## Records for this task

(* ===== verification/Artifact.v ===== *)
(** * The server artifact and its admission

    [apps/operator-cli/src/bin/item19-acceptance-lifecycle.rs], first part: the
    manifest that ties an artifact's files to a commit, and the evidence that admits
    a run.  A directory is a tree; nothing else writes to it while it is examined.
    The JSON forms are a class. *)

From stdpp Require Import base gmap strings list fin_maps.
From Stdlib Require Import ZArith Lia Ascii String.
From S2P Require Import Prelude Text Foundation ProviderLifecycle NetText BindingLedger.
Local Open Scope string_scope.
Local Open Scope Z_scope.
Local Open Scope rust_scope.

Definition CANONICAL_REPOSITORY : string := "iamaman11/mobile-proxy".
Definition ADMISSION_AUTHORITY : string := "item19_pre_release_acceptance_lifecycle".
Definition ACCEPTANCE_ENVIRONMENT : string := "acceptance-vultr".
Definition ITEM19_ISSUE : Z := 124.
Definition PHONE_SIGNING_GATE_ISSUE : Z := 115.
Definition MANIFEST_NAME : string := "manifest.json".
Definition MANIFEST_FORMAT_VERSION : Z := 1.
Definition MAX_JSON_BYTES : Z := 1024 * 1024.
Definition MAX_ARTIFACT_FILE_BYTES : Z := 128 * 1024 * 1024.
Definition ARTIFACT_DIGEST_DOMAIN : string := "mobile-proxy/item19-server-artifact-file/v1".
Definition REQUIRED_ARTIFACT_FILES : list string :=
  ["bin/control-plane"; "bin/relay-gate"; "bin/reverse-tunnel-server";
   "bin/item19-acceptance-lifecycle"].

Record ArtifactEntry `{Blake3} := mk_entry {
  entry_path : string;
  entry_size_bytes : Z;
  entry_digest : ContentDigest;
}.
Arguments mk_entry {_}.

Record ArtifactManifest `{Blake3} := mk_manifest {
  manifest_format_version : Z;
  manifest_candidate_sha : string;
  manifest_digest_domain : string;
  manifest_files : list ArtifactEntry;
}.
Arguments mk_manifest {_}.

#[export] Instance entry_eq_dec `{Blake3} : EqDecision ArtifactEntry.
Proof. solve_decision. Defined.

Record AdmissionEvidence := mk_evidence {
  ev_format_version : Z;
  ev_authority : string;
  ev_candidate_sha : string;
  ev_repository : string;
  ev_workflow_run_id : string;
  ev_workflow_run_attempt : string;
  ev_command_issue : Z;
  ev_command_comment_id : string;
  ev_quality_run_id : string;
  ev_quality_run_attempt : string;
  ev_acceptance_run_id : string;
  ev_acceptance_run_attempt : string;
  ev_preflight_run_id : string;
  ev_preflight_run_attempt : string;
  ev_provider_proof_window_ready : bool;
  ev_provider_proof_ephemeral : bool;
  ev_phone_signing_gate_issue : Z;
  ev_phone_signing_gate_required_for_item20 : bool;
  ev_phone_signing_gate_consumed_by_item19 : bool;
  ev_scope : string;
  ev_environment : string;
  ev_final_production_authority : bool;
  ev_production_environment_authorized : bool;
  ev_phone_mutation_authorized : bool;
  ev_provider_mutation_performed_at_admission : bool;
}.

(** [serde_json] on the two documents. *)
Class ArtifactJson `{Blake3} := {
  manifest_to_json : ArtifactManifest -> list Z;
  manifest_from_json : list Z -> option ArtifactManifest;
  evidence_from_json : list Z -> option AdmissionEvidence;
}.

(** What is written is read back. *)
Class ArtifactJsonLaws `{ArtifactJson} : Prop :=
  manifest_from_to_json : forall m, manifest_from_json (manifest_to_json m) = Some m.

(** ** Directories *)

(** An entry of a directory.  [Unreadable] and [ClosedDir] can be seen but not read. *)
Inductive Node :=
| File (content : list Z)
| Unreadable (size : Z)
| Dir (entries : list (string * Node))
| ClosedDir
| Link
| Special.

Definition lookup_name (name : string) (entries : list (string * Node)) : option Node :=
  snd <$> List.find (fun e => bool_decide (fst e = name)) entries.

Fixpoint lookup_path (node : Node) (path : list string) : option Node :=
  match path with
  | [] => Some node
  | name :: rest =>
      match node with
      | Dir entries =>
          match lookup_name name entries with Some child => lookup_path child rest | None => None end
      | _ => None
      end
  end.

(** [root.join(relative)], looked up. *)
Definition lookup_relative (root : Node) (relative : string) : option Node :=
  lookup_path root (split 47 relative).

(** [path.replace('\\', "/")] *)
Definition forward_slashes (s : string) : string :=
  of_bytes ((fun b => if b =? 92 then 47 else b) <$> bytes s).

Definition join_relative (directory name : string) : string :=
  if bool_decide (directory = "") then name else directory ++ "/" ++ name.

(** The files below a directory, relative to the root. *)
Fixpoint collect_artifact_files (relative : string) (directory : Node) : result (list string) string :=
  match directory with
  | Dir entries =>
      (fix go (entries : list (string * Node)) : result (list string) string :=
         match entries with
         | [] => Ok []
         | (name, node) :: rest =>
             let path := join_relative relative name in
             let? here := match node with
                          | Link => Err "item 19 artifact must not contain symlinks"
                          | Dir _ | ClosedDir => collect_artifact_files path node
                          | Special => Err "item 19 artifact contains an unsupported filesystem entry"
                          | File _ | Unreadable _ =>
                              if negb (valid_utf8 (bytes path)) then Err "artifact path is not UTF-8"
                              else Ok [forward_slashes path]
                          end in
             let? more := go rest in
             Ok (here ++ more)%list
         end) entries
  | _ => Err "cannot enumerate item 19 artifact"
  end.

Section Artifacts.
Context `{ArtifactJson}.

Definition artifact_entry (root : Node) (relative : string) : result ArtifactEntry string :=
  let? size := match lookup_relative root relative with
               | None => Err ("required artifact file is missing: " ++ relative)
               | Some (File content) => Ok (Z.of_nat (List.length content))
               | Some (Unreadable size) => Ok size
               | Some _ => Err "item 19 artifact entries must be regular files"
               end in
  if (size =? 0) || (MAX_ARTIFACT_FILE_BYTES <? size)
  then Err "item 19 artifact entry size is invalid"
  else
    match lookup_relative root relative with
    | Some (File content) =>
        Ok (mk_entry relative size (ContentDigest_derive ARTIFACT_DIGEST_DOMAIN [content]))
    | _ => Err "cannot read bounded item 19 artifact file"
    end.

(** The names that are found, apart from the manifest, have to be the required
    ones; they are compared as sets. *)
Definition artifact_entries (root : Node) : result (list ArtifactEntry) string :=
  let? files := collect_artifact_files "" root in
  let actual : gset string :=
    list_to_set (List.filter (fun path => negb (bool_decide (path = MANIFEST_NAME))) files) in
  if negb (bool_decide (actual = list_to_set REQUIRED_ARTIFACT_FILES))
  then Err "item 19 server artifact contains missing or unexpected files"
  else try_collect (artifact_entry root <$> REQUIRED_ARTIFACT_FILES).

(** ** The manifest *)

Definition validate_artifact_sha (candidate_sha : string) : result unit string :=
  if negb (len candidate_sha =? 40) || negb (all_bytes sha_byte candidate_sha)
  then Err "candidate SHA must be an exact lowercase 40-character hexadecimal commit identity"
  else Ok tt.

(** A path is its components. *)
Definition validate_manifest_location (root manifest : list string) : result unit string :=
  if negb (bool_decide (manifest = root ++ [MANIFEST_NAME])%list)
  then Err "item 19 artifact manifest must be the fixed manifest.json inside artifact root"
  else Ok tt.

Definition verify_artifact (candidate_sha : string) (root_path manifest_path : list string)
    (root : Node) : result unit string :=
  let? _ := validate_artifact_sha candidate_sha in
  let? _ := validate_manifest_location root_path manifest_path in
  let? size := match lookup_path root [MANIFEST_NAME] with
               | None => Err "item 19 artifact manifest is missing"
               | Some (File content) => Ok (Z.of_nat (List.length content))
               | Some (Unreadable size) => Ok size
               | Some _ => Err "item 19 artifact manifest must be a regular file"
               end in
  if (size =? 0) || (MAX_JSON_BYTES <? size) then Err "item 19 artifact manifest size is invalid"
  else
    let? content := match lookup_path root [MANIFEST_NAME] with
                    | Some (File content) => Ok content
                    | _ => Err "Permission denied"
                    end in
    let? artifact := ok_or (manifest_from_json content) "invalid item 19 artifact manifest" in
    if negb (manifest_format_version artifact =? MANIFEST_FORMAT_VERSION)
       || negb (bool_decide (manifest_candidate_sha artifact = candidate_sha))
       || negb (bool_decide (manifest_digest_domain artifact = ARTIFACT_DIGEST_DOMAIN))
    then Err "item 19 artifact manifest identity does not match exact candidate"
    else
      let? expected := artifact_entries root in
      if negb (bool_decide (manifest_files artifact = expected))
      then Err "item 19 artifact bytes do not match immutable manifest"
      else Ok tt.

(** [fs::write(root.join(name), content)] on a tree without links. *)
Definition write_file (name : string) (content : list Z) (entries : list (string * Node))
    : list (string * Node) :=
  (name, File content) :: List.filter (fun e => negb (bool_decide (fst e = name))) entries.

(** [root_is_link]: whether the path of the root is a symbolic link to it. *)
Definition prepare_artifact (candidate_sha : string) (root_path manifest_path : list string)
    (root_is_link writable : bool) (root : option Node) : result unit string * option Node :=
  match (let? _ := validate_artifact_sha candidate_sha in
         let? _ := validate_manifest_location root_path manifest_path in
         let? root := ok_or root "item 19 artifact root is missing" in
         match root_is_link, root with
         | false, (Dir _ | ClosedDir) =>
             let? files := artifact_entries root in
             Ok (mk_manifest MANIFEST_FORMAT_VERSION candidate_sha ARTIFACT_DIGEST_DOMAIN files)
         | _, _ => Err "item 19 artifact root must be a real directory"
         end) with
  | Err e => (Err e, root)
  | Ok artifact =>
      match root with
      | Some (Dir entries) =>
          if negb writable || is_some_and (lookup_name MANIFEST_NAME entries)
                                (fun node => match node with File _ => false | _ => true end)
          then (Err "cannot write item 19 artifact manifest", root)
          else
            let root := Dir (write_file MANIFEST_NAME (manifest_to_json artifact) entries) in
            (verify_artifact candidate_sha root_path manifest_path root, Some root)
      | _ => (Err "cannot write item 19 artifact manifest", root)
      end
  end.

(** ** Admission *)

Definition read_bounded_json {A} (parse : list Z -> option A) (file : option (list Z)) : result A string :=
  let? content := ok_or file "required JSON evidence is missing" in
  let size := Z.of_nat (List.length content) in
  if (size =? 0) || (MAX_JSON_BYTES <? size) then Err "JSON evidence size is invalid"
  else ok_or (parse content) "JSON evidence is invalid".

Definition positive_numeric (value : string) : bool :=
  negb (bool_decide (value = "")) && all_bytes is_ascii_digit value && negb (bool_decide (value = "0")).

Definition numeric_identities (e : AdmissionEvidence) : list string :=
  [ev_workflow_run_id e; ev_workflow_run_attempt e; ev_command_comment_id e; ev_quality_run_id e;
   ev_quality_run_attempt e; ev_acceptance_run_id e; ev_acceptance_run_attempt e;
   ev_preflight_run_id e; ev_preflight_run_attempt e].

Definition evidence_refused (candidate_sha : string) (e : AdmissionEvidence) : bool :=
  negb (ev_format_version e =? 1)
  || negb (bool_decide (ev_authority e = ADMISSION_AUTHORITY))
  || negb (bool_decide (ev_candidate_sha e = candidate_sha))
  || negb (bool_decide (ev_repository e = CANONICAL_REPOSITORY))
  || negb (ev_command_issue e =? ITEM19_ISSUE)
  || negb (ev_phone_signing_gate_issue e =? PHONE_SIGNING_GATE_ISSUE)
  || negb (ev_provider_proof_window_ready e)
  || negb (ev_provider_proof_ephemeral e)
  || negb (ev_phone_signing_gate_required_for_item20 e)
  || ev_phone_signing_gate_consumed_by_item19 e
  || negb (bool_decide (ev_scope e = LifecycleScope_as_str Acceptance))
  || negb (bool_decide (ev_environment e = ACCEPTANCE_ENVIRONMENT))
  || ev_final_production_authority e
  || ev_production_environment_authorized e
  || ev_phone_mutation_authorized e
  || ev_provider_mutation_performed_at_admission e
  || existsb (fun value => negb (positive_numeric value)) (numeric_identities e).

Definition verify_admission_evidence (candidate_sha : string) (file : option (list Z))
    : result unit string :=
  let? evidence := read_bounded_json evidence_from_json file in
  if evidence_refused candidate_sha evidence
  then Err "item 19 admission evidence does not authorize bounded acceptance lifecycle"
  else Ok tt.
End Artifacts.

## Exercise objective
Starting at the line above that holds "Record AdmissionEvidence := mk_evidence" and ending at the line that holds "ev_quality_run_attempt : string;", transcribe each line exactly and include no other lines.

## Response area
Record AdmissionEvidence := mk_evidence {
  ev_format_version : Z;
  ev_authority : string;
  ev_candidate_sha : string;
  ev_repository : string;
  ev_workflow_run_id : string;
  ev_workflow_run_attempt : string;
  ev_command_issue : Z;
  ev_command_comment_id : string;
  ev_quality_run_id : string;
  ev_quality_run_attempt : string;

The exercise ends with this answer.